Bericht über die Improvisationen nach der Zerstörung der Camps in Calais.
In early 2017, just three months after the demolition of the Jungle, asylum seekers started to return to Calais. For the past year, there have been 400–700 migrants living informally in the area at any given time. Yet the Jungle has not reappeared.
There is no physical camp in Calais. Newcomers play an absurd game of cat and mouse with authorities, building makeshift shelters that are then destroyed by police. In response, volunteer humanitarians reclaim the camp in the only way they can: They publicly “perform” a recreation of the protective space that the Jungle provided for asylum seekers, challenging the police’s attempts to criminalize everybody involved.
In August 2017, the authorities carried out 26 camp demolitions in Calais: 103 shelters were dismantled and 31 tonnes of material destroyed. Such massive action requires manpower, and in January 2018 Macron boasted of 1,130 police officers stationed in the area. That is close to two officers per asylum seeker.

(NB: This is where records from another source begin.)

(* ===== verification/Cmdline.v ===== *)
(** * core/main.c: the command line and the names of interfaces

    What [getopt_long] returns is the input: a list of options with their arguments.
    Strings are lists of character codes without the final NUL. *)

From Stdlib Require Import Ascii.
From S2P Require Import Prelude.
From S2P Require Import Params.
From S2P Require Import Format.
From S2P Require Import State.

#[local] Open Scope cm_scope.

(** ** The settings *)

(** The variables [main] sets from the command line. *)
Record cmdline := mk_cmdline {
  cl_opts : options;
  cl_debug : bool;
  cl_daemonize : bool;
  cl_ifname : option (list Z);
  cl_log_to_file : bool;
  cl_qual_threshold : Z;
  cl_internet_gw_mode : bool;
  cl_wait_on_reboot : bool
}.

Definition set_unidir_hack v o := mk_options v (rreq_gratuitous o) (expanding_ring_search o)
  (local_repair o) (receive_n_hellos o) (hello_jittering o) (optimized_hellos o) (ratelimit o)
  (llfeedback o) (rt_log_interval o) (active_route_timeout o) (ttl_start o) (delete_period o).
Definition set_rreq_gratuitous v o := mk_options (unidir_hack o) v (expanding_ring_search o)
  (local_repair o) (receive_n_hellos o) (hello_jittering o) (optimized_hellos o) (ratelimit o)
  (llfeedback o) (rt_log_interval o) (active_route_timeout o) (ttl_start o) (delete_period o).
Definition set_expanding_ring_search v o := mk_options (unidir_hack o) (rreq_gratuitous o) v
  (local_repair o) (receive_n_hellos o) (hello_jittering o) (optimized_hellos o) (ratelimit o)
  (llfeedback o) (rt_log_interval o) (active_route_timeout o) (ttl_start o) (delete_period o).
Definition set_local_repair v o := mk_options (unidir_hack o) (rreq_gratuitous o)
  (expanding_ring_search o) v (receive_n_hellos o) (hello_jittering o) (optimized_hellos o)
  (ratelimit o) (llfeedback o) (rt_log_interval o) (active_route_timeout o) (ttl_start o)
  (delete_period o).
Definition set_receive_n_hellos v o := mk_options (unidir_hack o) (rreq_gratuitous o)
  (expanding_ring_search o) (local_repair o) v (hello_jittering o) (optimized_hellos o)
  (ratelimit o) (llfeedback o) (rt_log_interval o) (active_route_timeout o) (ttl_start o)
  (delete_period o).
Definition set_hello_jittering v o := mk_options (unidir_hack o) (rreq_gratuitous o)
  (expanding_ring_search o) (local_repair o) (receive_n_hellos o) v (optimized_hellos o)
  (ratelimit o) (llfeedback o) (rt_log_interval o) (active_route_timeout o) (ttl_start o)
  (delete_period o).
Definition set_optimized_hellos v o := mk_options (unidir_hack o) (rreq_gratuitous o)
  (expanding_ring_search o) (local_repair o) (receive_n_hellos o) (hello_jittering o) v
  (ratelimit o) (llfeedback o) (rt_log_interval o) (active_route_timeout o) (ttl_start o)
  (delete_period o).
Definition set_ratelimit v o := mk_options (unidir_hack o) (rreq_gratuitous o)
  (expanding_ring_search o) (local_repair o) (receive_n_hellos o) (hello_jittering o)
  (optimized_hellos o) v (llfeedback o) (rt_log_interval o) (active_route_timeout o) (ttl_start
  o) (delete_period o).
Definition set_llfeedback v o := mk_options (unidir_hack o) (rreq_gratuitous o)
  (expanding_ring_search o) (local_repair o) (receive_n_hellos o) (hello_jittering o)
  (optimized_hellos o) (ratelimit o) v (rt_log_interval o) (active_route_timeout o) (ttl_start
  o) (delete_period o).
Definition set_rt_log_interval v o := mk_options (unidir_hack o) (rreq_gratuitous o)
  (expanding_ring_search o) (local_repair o) (receive_n_hellos o) (hello_jittering o)
  (optimized_hellos o) (ratelimit o) (llfeedback o) v (active_route_timeout o) (ttl_start o)
  (delete_period o).
Definition set_active_route_timeout v o := mk_options (unidir_hack o) (rreq_gratuitous o)
  (expanding_ring_search o) (local_repair o) (receive_n_hellos o) (hello_jittering o)
  (optimized_hellos o) (ratelimit o) (llfeedback o) (rt_log_interval o) v (ttl_start o)
  (delete_period o).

Sleep has become a political matter in Calais; shelter is a constant uncertainty. The threat of destruction forces migrants to hide as best they can. They rest in sleeping bags in dark nooks under bridges, or in scattered encampments on the fringes of the city, out of sight in forests or on industrial waste sites.

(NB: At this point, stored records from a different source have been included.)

Lemma holds_cstr b p t : no_nul t → holds b p t → cstr b p = t.
Proof.
  unfold cstr, holds. intros Hn Hh.
  assert (Hl : ∀ k c, (t ++ [0]) !! k = Some c → drop p b !! k = Some c)
    by (intros k c Hk; rewrite lookup_drop; by apply Hh).
  clear Hh. revert Hl. generalize (drop p b). clear b p.
  induction Hn as [|c t Hc Hn IH]; intros l Hl.
  - specialize (Hl 0%nat 0 eq_refl). destruct l as [|c l]; [done|]. by injection Hl as ->.
  - pose proof (Hl 0%nat c eq_refl) as H0. destruct l as [|c' l]; [done|]. injection H0 as ->. cbn [until_nul].
    rewrite (proj2 (Z.eqb_neq _ _) Hc). f_equal. apply IH. intros k d Hk. by apply (Hl (S k)).
Qed.

Lemma strcpy_holds b i t : (i + length t + 1 <= length b)%nat → holds (strcpy b i t) i t.
Proof.
  intros Hl k c Hk. unfold strcpy. pose proof (lookup_lt_Some _ _ _ Hk) as Hlt. rewrite length_app in Hlt. cbn in Hlt.
  rewrite list_lookup_inserts by (rewrite ?length_app; cbn; lia). by replace (i + k - i)%nat with k by lia.
Qed.

Lemma strcpy_elsewhere b i t p u :
  holds b p u → (p + length u + 1 <= i ∨ i + length t + 1 <= p)%nat → holds (strcpy b i t) p u.
Proof.
  intros Hh Hd k c Hk. pose proof (lookup_lt_Some _ _ _ Hk) as Hlt. rewrite length_app in Hlt. cbn in Hlt.
  unfold strcpy. rewrite <- (Hh k c Hk). destruct Hd.
  - apply list_lookup_inserts_lt. lia.
  - apply list_lookup_inserts_ge. rewrite length_app. cbn. lia.
Qed.

Definition slot (n : nat) : nat := 16 * (n `mod` 4).

Lemma slot_next n : ((slot n + 16) `mod` IP_BUF_SIZE = slot (S n))%nat.
Proof.
  unfold slot, IP_BUF_SIZE. pose proof (Nat.mod_upper_bound n 4 ltac:(lia)).
  replace (S n `mod` 4)%nat with (S (n `mod` 4) `mod` 4)%nat.
  2:{ rewrite <- (Nat.add_1_r n), <- Nat.Div0.add_mod_idemp_l, Nat.add_1_r. done. }
  destruct (n `mod` 4)%nat as [|[|[|[|]]]]; [done..|lia].
Qed.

Asylum seekers build shelters out of tarp and blankets, nestled in bushes. But police drones and constant detection operations make concealment nearly impossible. Migrants report that their makeshift shelters can be destroyed at any time of day or night. Shelters are slashed with knives, sleeping bags are tear-gassed, possessions are confiscated.
These interventions often go beyond destroying sleeping arrangements: Migrants complain of being tear-gassed at close quarters by police, of being intimidated, chased and beaten. The psychological effect is devastating.
Despite the prevailing conditions, twice every day the camp is “performed” in Calais. Several organizations that formerly had a presence in the Jungle have adapted to the asylum seekers’ new, transitory situation. They have made their aid provisions mobile: Warm meals, water, clothing and items for rebuilding shelters are distributed from vans, which also offer Wi-Fi, electricity, information and legal aid.
The battered vans pull up at five sites around the city for 90-minute windows twice daily, despite being barely tolerated by the authorities. In these instances, humanitarian acts of care associated with the camp are performed by volunteers and fellow asylum seekers who take on the role of aid workers.
When distribution time is up, hoodies are pulled back up and asylum seekers disappear in groups of four or five. Just as quickly as the camp had emerged, it vanishes. Humanitarians and asylum seekers part ways until the next distribution comes around and the camp may again be recreated.